Liza quiso añadir algo, pero en ese momento las puertas automáticas se abrieron y Nazar salió al porche. Se le veía exhausto, pero al ver a Liza, se recompuso al instante.
—Todo en orden, Petro Ivánovich ya está en su cuarto —dijo. La tensión en el aire era tan densa que se podía cortar con un cuchillo. Las chicas se miraban como boxeadores antes de un combate—. Liza, gracias por la ayuda. Sé que te hemos causado muchos problemas. Lo siento.
Finalmente, Liza se limitó a asentir con frialdad y, sin decir palabra, dio media vuelta y entró en el edificio. Nazar la siguió con la mirada y luego se volvió hacia Aurora.
—Bueno… Por fin ha terminado todo —dio un paso hacia ella, metiendo las manos en los bolsillos de la sudadera.
—Sí —Aurora extendió los brazos—. Hemos estado brillantes.
—Pero antes de que te vayas… ¿podrías dedicarme un poco más de tiempo? Me gustaría hablar.

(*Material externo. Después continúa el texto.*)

(* ===== verification/Utf.v ===== *)
(** * Unicode transformation formats (src/lmdb-backend/src/utf.c)

    A [zIn++] cursor with its end pointer is the list of the bytes left; a
    [zOut++] cursor is the list of the bytes written. *)

From S2P Require Import Prelude Ctype.

Definition sqlite3Utf8Trans1 : list Z :=
  [ 0;  1;  2;  3;  4;  5;  6;  7;  8;  9; 10; 11; 12; 13; 14; 15;
   16; 17; 18; 19; 20; 21; 22; 23; 24; 25; 26; 27; 28; 29; 30; 31;
    0;  1;  2;  3;  4;  5;  6;  7;  8;  9; 10; 11; 12; 13; 14; 15;
    0;  1;  2;  3;  4;  5;  6;  7;  0;  1;  2;  3;  0;  1;  0;  0].

Definition Utf8Trans1 (i : Z) : Z := nth (Z.to_nat i) sqlite3Utf8Trans1 0.

(** ** Writers *)

Definition WRITE_UTF8 (c : Z) : list Z :=
  if c <? 0x80 then [u8 (Z.land c 0xFF)]
  else if c <? 0x800 then
    [u8 (0xC0 + u8 (Z.land (Z.shiftr c 6) 0x1F));
     u8 (0x80 + u8 (Z.land c 0x3F))]
  else if c <? 0x10000 then
    [u8 (0xE0 + u8 (Z.land (Z.shiftr c 12) 0x0F));
     u8 (0x80 + u8 (Z.land (Z.shiftr c 6) 0x3F));
     u8 (0x80 + u8 (Z.land c 0x3F))]
  else
    [u8 (0xF0 + u8 (Z.land (Z.shiftr c 18) 0x07));
     u8 (0x80 + u8 (Z.land (Z.shiftr c 12) 0x3F));
     u8 (0x80 + u8 (Z.land (Z.shiftr c 6) 0x3F));
     u8 (0x80 + u8 (Z.land c 0x3F))].

Definition WRITE_UTF16LE (c : Z) : list Z :=
  if c <=? 0xFFFF then
    [u8 (Z.land c 0x00FF); u8 (Z.land (Z.shiftr c 8) 0x00FF)]
  else
    [u8 (Z.land (Z.shiftr c 10) 0x003F + Z.land (Z.shiftr (u32 (c - 0x10000)) 10) 0x00C0);
     u8 (0x00D8 + Z.land (Z.shiftr (u32 (c - 0x10000)) 18) 0x03);
     u8 (Z.land c 0x00FF);
     u8 (0x00DC + Z.land (Z.shiftr c 8) 0x03)].

Definition WRITE_UTF16BE (c : Z) : list Z :=
  if c <=? 0xFFFF then
    [u8 (Z.land (Z.shiftr c 8) 0x00FF); u8 (Z.land c 0x00FF)]
  else
    [u8 (0x00D8 + Z.land (Z.shiftr (u32 (c - 0x10000)) 18) 0x03);
     u8 (Z.land (Z.shiftr c 10) 0x003F + Z.land (Z.shiftr (u32 (c - 0x10000)) 10) 0x00C0);
     u8 (0x00DC + Z.land (Z.shiftr c 8) 0x03);
     u8 (Z.land c 0x00FF)].

(** ** Readers

    [None] is a read past the end. *)

(** The surrogate pair arithmetic shared by the two byte orders. *)
Definition surrogate (c c2 : Z) : Z :=
  Z.land c2 0x03FF + Z.shiftl (Z.land c 0x003F) 10
  + Z.shiftl (Z.land c 0x03C0 + 0x0040) 10.

(** [TERM] is the macro's argument as a function of the cursor it is tested
    at: [zIn<zTerm] in the translators, [1] in [sqlite3Utf16ByteLen]. *)
Definition READ_UTF16LE (TERM : list Z -> bool) (z : list Z) : option (Z * list Z) :=
  match z with
  | b0 :: b1 :: z =>
      let c := b0 + Z.shiftl b1 8 in
      if (c >=? 0xD800) && (c <? 0xE000) && TERM z then
        match z with
        | b2 :: b3 :: z =>
            let c2 := b2 + Z.shiftl b3 8 in
            Some (surrogate c c2, z)
        | _ => None
        end
      else Some (c, z)
  | _ => None
  end.

Definition READ_UTF16BE (TERM : list Z -> bool) (z : list Z) : option (Z * list Z) :=
  match z with
  | b0 :: b1 :: z =>
      let c := Z.shiftl b0 8 + b1 in
      if (c >=? 0xD800) && (c <? 0xE000) && TERM z then
        match z with
        | b2 :: b3 :: z =>
            let c2 := Z.shiftl b2 8 + b3 in
            Some (surrogate c c2, z)
        | _ => None
        end
      else Some (c, z)
  | _ => None
  end.

(** [while( zIn!=zTerm && ( *zIn & 0xc0)==0x80 ){ c = (c<<6) + (0x3f & *(zIn++)); }] *)
Fixpoint utf8_tail (c : Z) (z : list Z) : Z * list Z :=
  match z with
  | b :: z1 =>
      if Z.land b 0xc0 =? 0x80
      then utf8_tail (u32 (Z.shiftl c 6 + Z.land 0x3f b)) z1
      else (c, z)
  | [] => (c, [])
  end.

Definition READ_UTF8 (z : list Z) : option (Z * list Z) :=
  match z with
  | [] => None
  | c :: z =>
      if c >=? 0xc0 then
        let '(c, z) := utf8_tail (Utf8Trans1 (c - 0xc0)) z in
        if (c <? 0x80) || (Z.land c 0xFFFFF800 =? 0xD800) || (Z.land c 0xFFFFFFFE =? 0xFFFE)
        then Some (0xFFFD, z) else Some (c, z)
      else Some (c, z)
  end.

(** The same on a zero-terminated string, whose terminator stops the loop. *)
Definition sqlite3Utf8Read (z : list Z) : Z * list Z :=
  match z with
  | [] => (0, [])
  | c :: z =>
      if c >=? 0xc0 then
        let '(c, z) := utf8_tail (Utf8Trans1 (c - 0xc0)) z in
        if (c <? 0x80) || (Z.land c 0xFFFFF800 =? 0xD800) || (Z.land c 0xFFFFFFFE =? 0xFFFE)
        then (0xFFFD, z) else (c, z)
      else (c, z)
  end.

(** ** Translation

    [while( zIn<zTerm ){ READ(...); WRITE(...); }] *)
Fixpoint translate_loop (fuel : nat) (rd : list Z -> option (Z * list Z))
    (wr : Z -> list Z) (z : list Z) : option (list Z) :=
  match z with
  | [] => Some []
  | _ =>
      match fuel with
      | O => None
      | S fuel =>
          '(c, z) ← rd z;
          out ← translate_loop fuel rd wr z;
          Some (wr c ++ out)
      end
  end.

(** [zIn<zTerm] *)
Definition more (z : list Z) : bool := match z with [] => false | _ => true end.

(** [while( zIn<zTerm ){ temp = *zIn; ... }] *)
Fixpoint swap_bytes (z : list Z) : list Z :=
  match z with
  | a :: b :: z => b :: a :: swap_bytes z
  | z => z
  end.

(** ** Lengths *)

(** [if( ( *(zIn++))>=0xc0 ){ while( ( *zIn & 0xc0)==0x80 ){ zIn++; } }]: the
    number of bytes skipped. *)
Fixpoint skip_tail (z : list Z) : nat :=
  match z with
  | b :: z => if Z.land b 0xc0 =? 0x80 then S (skip_tail z) else O
  | [] => O
  end.

Definition SQLITE_SKIP_UTF8 (z : list Z) : nat :=
  match z with
  | [] => O
  | c :: z => if c >=? 0xc0 then S (skip_tail z) else 1%nat
  end.

(** [while( *z!=0 && z<zTerm ){ SQLITE_SKIP_UTF8(z); r++; }]; [left] is
    [zTerm - z], [None] for the pointer [-1]. *)
Fixpoint charlen_loop (fuel : nat) (z : list Z) (left : option Z) (r : Z) : Z :=
  match fuel with
  | O => r
  | S fuel =>
      if negb (deref z =? 0) && match left with Some l => 0 <? l | None => true end then
        let n := SQLITE_SKIP_UTF8 z in
        charlen_loop fuel (drop n z) (option_map (fun l => l - Z.of_nat n) left) (r + 1)
      else r
  end.

Definition sqlite3Utf8CharLen (zIn : list Z) (nByte : Z) : Z :=
  charlen_loop (S (length zIn)) zIn (if nByte >=? 0 then Some nByte else None) 0.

Aurora se mordió el labio, como si dudara si valía la pena quedarse ni un minuto más junto a Nazar.
—Solo si comemos algo —soltó ella, sopesando los pros y los contras—. Hay una pizzería bastante buena aquí cerca.
—Pizza me parece perfecto —asintió el chico—. Vamos, invito yo. Aunque me temo que, después de lo de hoy, con una pizza no te pago ni la mitad. Estoy en deuda contigo hasta las cejas.